Sulla scia delle recenti tensioni tra Italia e Francia, è stato affrontato anche il nodo sbarchi e ricollocazioni. “C’è bisogno di un’immigrazione controllata, guidata e non disordinata”, ha fatto presente il ministro della Giustizia. “Siamo arrivati al limite della sostenibilità dell’accoglienza, abbiamo superato la soglia del 10 per cento”, gli ha fatto eco il governatore, che ha ricordato il modello d’accoglienza del Veneto, con i suoi 550 mila immigrati integrati con un progetto di vita. Altro tema d’attualità emerso nell’incontro è stato quello della revisione del reato d’abuso d’ufficio (articolo 323 del Codice penale), per liberare i sindaci dalla “paura della firma”, che “congela” gran parte della macchina amministrativa del paese.
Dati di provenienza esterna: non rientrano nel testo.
(* ===== verification/PqCore.v ===== *)
(** * The product-queue object and its access to the file

    Model of [pqctl], [pqueue] and the functions of src/pq/pq.c between the
    operating system and the indexes: growing and locking the file
    ([fgrow()], [fd_lock()]), the regions reserved by this process
    ([rgn2_lock()] ... [rgn2_release()]), the three pairs of access functions
    ([f_ftom()]/[f_mtof()], [mm_ftom()]/[mm_mtof()], [mm0_ftom()]/[mm0_mtof()])
    and [rgn_get()]/[rgn_rel()].

    The operating system is a parameter: the class [System] has its calls, as
    functions on a state [W], and the XDR functions of products that
    rpcgen(1) generates. *)

From stdpp Require Import strings.
From S2P Require Import Prelude Timestamp NumTheory Fb SkipList TimeQueue.
From S2P Require Import RegionList SigIndex Riul Sizes.

(** ** The operating system *)

(** The metadata of a product (src/protocol/ldm.x). *)
Record prod_info := ProdInfo {
  pi_arrival : timestampt; pi_signature : signaturet; pi_origin : string;
  pi_feedtype : Z; pi_seqno : Z; pi_ident : string; pi_sz : Z }.

(** A product: metadata and data. *)
Record product := Product { p_info : prod_info; p_data : list Z }.

(** A call that can fail returns [inl errno] or [inr result]; one without a result
    returns 0 or [errno].  Decoding the metadata of a product gives the metadata and
    how many bytes it took. *)
Class System (W : Type) := {
  pagesize : Z;
  open (oflags mode : Z) : W → (Z + Z) * W;
  close (fd : Z) : W → W;
  unlink : W → W;
  fcntl (cmd l_type offset extent : Z) : W → Z * W;
  fstat : W → (Z + Z) * W;
  ftruncate (len : Z) : W → Z * W;
  lseek (offset : Z) : W → Z * W;
  write (n : Z) : W → Z * W;
  pread (vp extent offset : Z) : W → (Z + Z) * W;
  pwrite (vp extent offset : Z) : W → (Z + Z) * W;
  mmap (addr extent prot mflags offset : Z) : W → (Z + Z) * W;
  munmap (addr extent : Z) : W → Z * W;
  malloc (size : Z) : W → (Z + Z) * W;
  free (vp : Z) : W → W;
  realloc (size : Z) : W → option Z * W;
  gettimeofday : W → (Z + timestampt) * W;
  xdr_prod_info (vp size : Z) : W → option (prod_info * Z);
  xdr_product (vp size : Z) (prod : product) : W → bool * W;
}.

Definition EIO : Z := 5.
Definition EAGAIN : Z := 11.
Definition EACCES : Z := 13.
Definition EINVAL : Z := 22.
Definition EFBIG : Z := 27.

Definition F_SETLK : Z := 6.
Definition F_SETLKW : Z := 7.
Definition F_RDLCK : Z := 0.
Definition F_WRLCK : Z := 1.
Definition F_UNLCK : Z := 2.

Definition PROT_READ : Z := 1.
Definition PROT_WRITE : Z := 2.
Definition MAP_SHARED : Z := 1.
Definition MAP_PRIVATE : Z := 2.
Definition MAP_FIXED : Z := 16.

(** ** Flags *)

Definition fIsSet (t f : Z) : bool := negb (Z.land t f =? 0).
Definition fMask (t f : Z) : Z := Z.ldiff t f.
Definition pIf (a b : bool) : bool := negb a || b.

Definition RGN_NOLOCK : Z := 1.
Definition RGN_NOWAIT : Z := 2.
Definition RGN_WRITE : Z := 4.
Definition RGN_MODIFIED : Z := RGN_WRITE.
(* ===== verification/XdrData.v ===== *)
(** * The buffer for received data (src/protocol2/xdr_data.c, src/protocol/ldm.x)

    The data of products is decoded into one buffer of the process that grows and
    that pointers outside of the module point into.  Memory is a map from blocks to
    their bytes, [None] for a byte that was never written; a block that is freed
    is no longer in the map, so that using a stale pointer faults.  Blocks are never
    numbered twice. *)

From S2P Require Import Prelude Timestamp NumTheory Fb SkipList TimeQueue RegionList SigIndex Riul PqCore.

Record xdata := Xdata {
  xd_blocks : gmap Z (list (option Z)); xd_brk : Z; xd_buf : option Z; xd_max : Z; xd_used : Z }.

(** The initial values of the variables. *)
Definition xd_start : xdata := Xdata ∅ 0 None 0 0.

(** A block and an offset in it. *)
Definition ptr : Type := Z * Z.

(** ** The C library *)

(** [mem] says whether there is memory. *)
Definition c_malloc (x : xdata) (size : Z) (mem : bool) : option Z * xdata :=
  if mem then
    (Some (xd_brk x),
     Xdata (<[xd_brk x := replicate (Z.to_nat size) None]> (xd_blocks x)) (xd_brk x + 1)
       (xd_buf x) (xd_max x) (xd_used x))
  else (None, x).

Definition c_free (x : xdata) (p : option Z) : res xdata :=
  match p with
  | None => Ok x
  | Some b =>
      let! _ := rd (xd_blocks x) b in
      Ok (Xdata (delete b (xd_blocks x)) (xd_brk x) (xd_buf x) (xd_max x) (xd_used x))
  end.

(** The outcome of [realloc()]: no memory, the block where it was, or another. *)
Inductive realloc_out := RFail | RSame | RMove.

Definition c_realloc (x : xdata) (p : option Z) (size : Z) (out : realloc_out) : res (option Z * xdata) :=
  match out, p with
  | RFail, _ => Ok (None, x)
  | _, None => Ok (c_malloc x size true)
  | RSame, Some b =>
      let! cells := rd (xd_blocks x) b in
      Ok (Some b, Xdata (<[b := resize (Z.to_nat size) None cells]> (xd_blocks x)) (xd_brk x)
                    (xd_buf x) (xd_max x) (xd_used x))
  | RMove, Some b =>
      let! cells := rd (xd_blocks x) b in
      Ok (Some (xd_brk x),
          Xdata (<[xd_brk x := resize (Z.to_nat size) None cells]> (delete b (xd_blocks x))) (xd_brk x + 1)
            (xd_buf x) (xd_max x) (xd_used x))
  end.

(** Writing and reading bytes through a pointer. *)
Definition c_store (x : xdata) (p : ptr) (bytes : list Z) : res xdata :=
  let! cells := rd (xd_blocks x) p.1 in
  if (p.2 <? 0) || (Z.of_nat (length cells) <? p.2 + Z.of_nat (length bytes)) then Err OutOfBounds
  else
    let o := Z.to_nat p.2 in
    let cells := take o cells ++ (Some <$> bytes) ++ drop (o + length bytes) cells in
    Ok (Xdata (<[p.1 := cells]> (xd_blocks x)) (xd_brk x) (xd_buf x) (xd_max x) (xd_used x)).
(* ===== verification/ProdClass.v ===== *)
(** * Product classes (src/protocol2/prod_class.c, src/misc/RegularExpressions.c)

    A product class is an interval of creation-times and an array of
    specifications, each a set of feed types (a bit mask) and a pattern for
    product identifiers.  Readers of the product-queue and every transfer of
    products select products by class.

    Patterns are POSIX extended regular expressions, compiled and matched by the
    C library: [Regex] is the interface to it.  A class is a record with the
    array [psa_val] and the number [psa_len] of its elements that count. *)

From Stdlib Require Import Ascii.
From stdpp Require Import strings.
From S2P Require Import Prelude Timestamp NumTheory Fb SkipList TimeQueue RegionList SigIndex PqCore.

(** [regcomp()] with its success and what it leaves, and a [regexec()] that says
    whether there is a match; [regex_zero] is memory filled with zeros. *)
Class Regex := {
  regex : Type;
  regex_zero : regex;
  regcomp : string → bool * regex;
  regexec : regex → string → bool;
}.

(** ** Regular expressions *)

(** [strlen(spec) > 2 && strncmp(".*", spec, 2) == 0] *)
Definition re_isPathological (spec : string) : bool :=
  match spec with
  | String.String c1 (String.String c2 (String.String _ _)) => Ascii.eqb c1 "." && Ascii.eqb c2 "*"
  | _ => false
  end.

(** The loop strips two characters at a time; the outcome says whether it did. *)
Fixpoint re_vet_loop (spec : string) (wasConverted : bool) : bool * string :=
  match spec with
  | String.String c1 (String.String c2 (String.String _ _ as rest)) =>
      if Ascii.eqb c1 "." && Ascii.eqb c2 "*" then re_vet_loop rest true else (wasConverted, spec)
  | _ => (wasConverted, spec)
  end.

Definition re_vetSpec (spec : string) : bool * string := re_vet_loop spec false.

Definition NONE : Z := 0.
Definition ANY : Z := 0xffffffff.

(** Array access. *)
Definition at_ix {A} (l : list A) (i : nat) : res A :=
  match l !! i with Some x => Ok x | None => Err OutOfBounds end.

Section prod_class.
Context `{Regex}.

(** A null pattern is [None]. *)
Record prod_spec := Spec { sp_feedtype : Z; sp_pattern : option string; sp_rgx : regex }.

Record prod_class := Class_ {
  cl_from : timestampt; cl_to : timestampt; psa_len : nat; psa_val : list prod_spec }.

Definition spec_zero : prod_spec := Spec 0 None regex_zero.

(** [_spec_all.pattern] *)
Definition all_pattern : string := ".*".
(** The host that created the product: what is before the separator. *)
Definition creating_host (origin : string) : string :=
  match strstr origin sepStr with None => origin | Some n => str_take n origin end.

Lemma getNewOrigin_spec o h :
  (String.length (creating_host o) ≤ 131)%nat →
  getNewOrigin o h = str_take 131 (String.append (creating_host o) (String.append sepStr h)).
Proof.
  intros Hlen. unfold getNewOrigin. change (MAXHOSTNAMELEN + SEP_STR_LEN + MAXHOSTNAMELEN)%nat with 131%nat.
  set (n := match strstr o sepStr with None => _ | Some cp => cp end).
  assert (str_take n o = creating_host o ∧ (n ≤ 131)%nat) as [Hn Hle].
  { unfold n, creating_host in *. destruct (strstr o sepStr) as [m|] eqn:Hm; [|by rewrite str_take_id].
    split; [done|]. destruct (strstr_Some _ _ _ Hm) as (t & _ & Hm2). rewrite str_take_length in Hlen. lia. }
  assert (appendMax "" 131 o n = (creating_host o, n)) as ->.
  { unfold appendMax. cbn [String.length String.append]. rewrite (proj2 (Nat.leb_gt _ _)) by lia.
    rewrite Nat.sub_0_r, (proj2 (Nat.ltb_ge _ _)) by lia. by rewrite Hn. }
  rewrite <- (str_take_id 131 (creating_host o)) by done. change SEP_STR_LEN with (String.length sepStr).
  rewrite appendMax_spec, (str_take_id 131 (creating_host o)) by done.
  rewrite <- (str_take_take 131 131). rewrite appendMax_spec. cbn [fst]. rewrite str_take_take. cbn [Nat.min].
  rewrite <- str_app_assoc. set (c := String.append (creating_host o) sepStr).
  rewrite !(str_take_app 131). rewrite str_take_take. cbn [Nat.min]. f_equal.
  rewrite str_take_length. destruct (decide (String.length c ≤ 131)%nat); [by rewrite Nat.min_r by lia|].
  rewrite Nat.min_l by lia. by replace (131 - String.length c)%nat with O by lia.
Qed.

(** The metadata of a product as a downstream LDM enters it. *)
Definition relayed (i : prod_info) (hostId : string) : prod_info :=
  set_origin (cut i) (str_take HOSTNAMESIZE (getNewOrigin (pi_origin i) hostId)).

Lemma dh_setInfo_spec b i h :
  isValid b = true → dh_setInfo (Some b) i h = Ok (Some (InfoBuf_ (magic b) (relayed i h))).
Proof.
  intros Hv. unfold dh_setInfo. rewrite pi_copy_spec, bind_Ok by done. unfold pi_setOrigin. by rewrite assert_Ok, bind_Ok.
Qed.

Lemma relayed_short i h : info_short (relayed i h).
Proof. split; apply str_take_le. Qed.

(** The creating host is kept by every relay that has room for the separator. *)
Lemma relayed_origin i h :
  (String.length (creating_host (pi_origin i)) ≤ 131)%nat →
  pi_origin (relayed i h) = str_take HOSTNAMESIZE (String.append (creating_host (pi_origin i)) (String.append sepStr h)).
Proof. intros Hl. unfold relayed, set_origin. cbn [pi_origin]. by rewrite getNewOrigin_spec, str_take_take by done. Qed.

Lemma creating_host_relayed i h :
  no_sep (creating_host (pi_origin i)) → (String.length (creating_host (pi_origin i)) + SEP_STR_LEN ≤ HOSTNAMESIZE)%nat →
  creating_host (pi_origin (relayed i h)) = creating_host (pi_origin i).
Proof.
  intros Hno Hl. unfold SEP_STR_LEN, HOSTNAMESIZE in *. rewrite relayed_origin by lia. set (c := creating_host (pi_origin i)) in *.
  rewrite <- str_app_assoc. rewrite str_take_app, str_take_id by (rewrite str_length_app; simpl; unfold HOSTNAMESIZE; lia).
  rewrite str_app_assoc. unfold creating_host at 1. rewrite strstr_first by done. apply str_take_app_exact.
Qed.

Lemma relayed_again i h1 h2 :
  no_sep (creating_host (pi_origin i)) →
  (String.length (creating_host (pi_origin i)) + SEP_STR_LEN ≤ HOSTNAMESIZE)%nat →
  relayed (relayed i h1) h2 = relayed i h2.
Proof.
  intros Hno Hl. pose proof (creating_host_relayed i h1 Hno Hl) as Hc.
  unfold relayed at 1. rewrite (cut_id _ (relayed_short i h1)). unfold SEP_STR_LEN, HOSTNAMESIZE in Hl.
  rewrite getNewOrigin_spec by (rewrite Hc; lia). rewrite Hc.
  unfold relayed. by rewrite (getNewOrigin_spec _ h2) by lia.
Qed.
Della riforma il governo dovrebbe parlarne entro gennaio, ma il ministro Nordio ieri ha anticipato il suo pensiero al cospetto di Zaia e di tanti amministratori pubblici presenti: “Ci sono dei comportamenti che non sono tipicizzati nella norma, che io ho definito evanescente, proprio perché la struttura di un reato deve identificare bene quelli che sono gli elementi del reato, cioè il comportamento, il risultato e l’elemento psicologico. E’ un discorso molto tecnico, ma l’evanescenza del reato comporta un’assoluta incertezza della sua applicazione. Tanto è vero che molte, o quasi tutte, le indagini che partono da questa ipotesi delittuosa, si concludono nel nulla. Quindi si è perso tempo, denaro e risorse che si sarebbero potute impiegare in modo più fruttuoso”.
“L’abuso d’ufficio è, comunque, un reato da rimodulare come tutti i reati contro la pubblica amministrazione. Ovviamente su questo si farà un ampio dibattito nelle sedi opportune – ha concluso Nordio -. Cominceremo noi a livello ministeriale e abbiamo già le idee molto chiare. Però le leggi le fa il Parlamento, che è sovrano nel decidere. Ma è sicuro che saranno tutti reati rimodulati in modo radicale, proprio per eliminare quella che si chiama ormai la ‘paura della firma’, che paralizza l’amministrazione e ha un costo sociale, economico e produttivo spaventoso. Perché il cittadino davanti all’inerzia della pubblica amministrazione non produce, non agisce e tutto questo ha ricadute negative proprio sull’economia che oggi dovrebbe essere rilanciata”.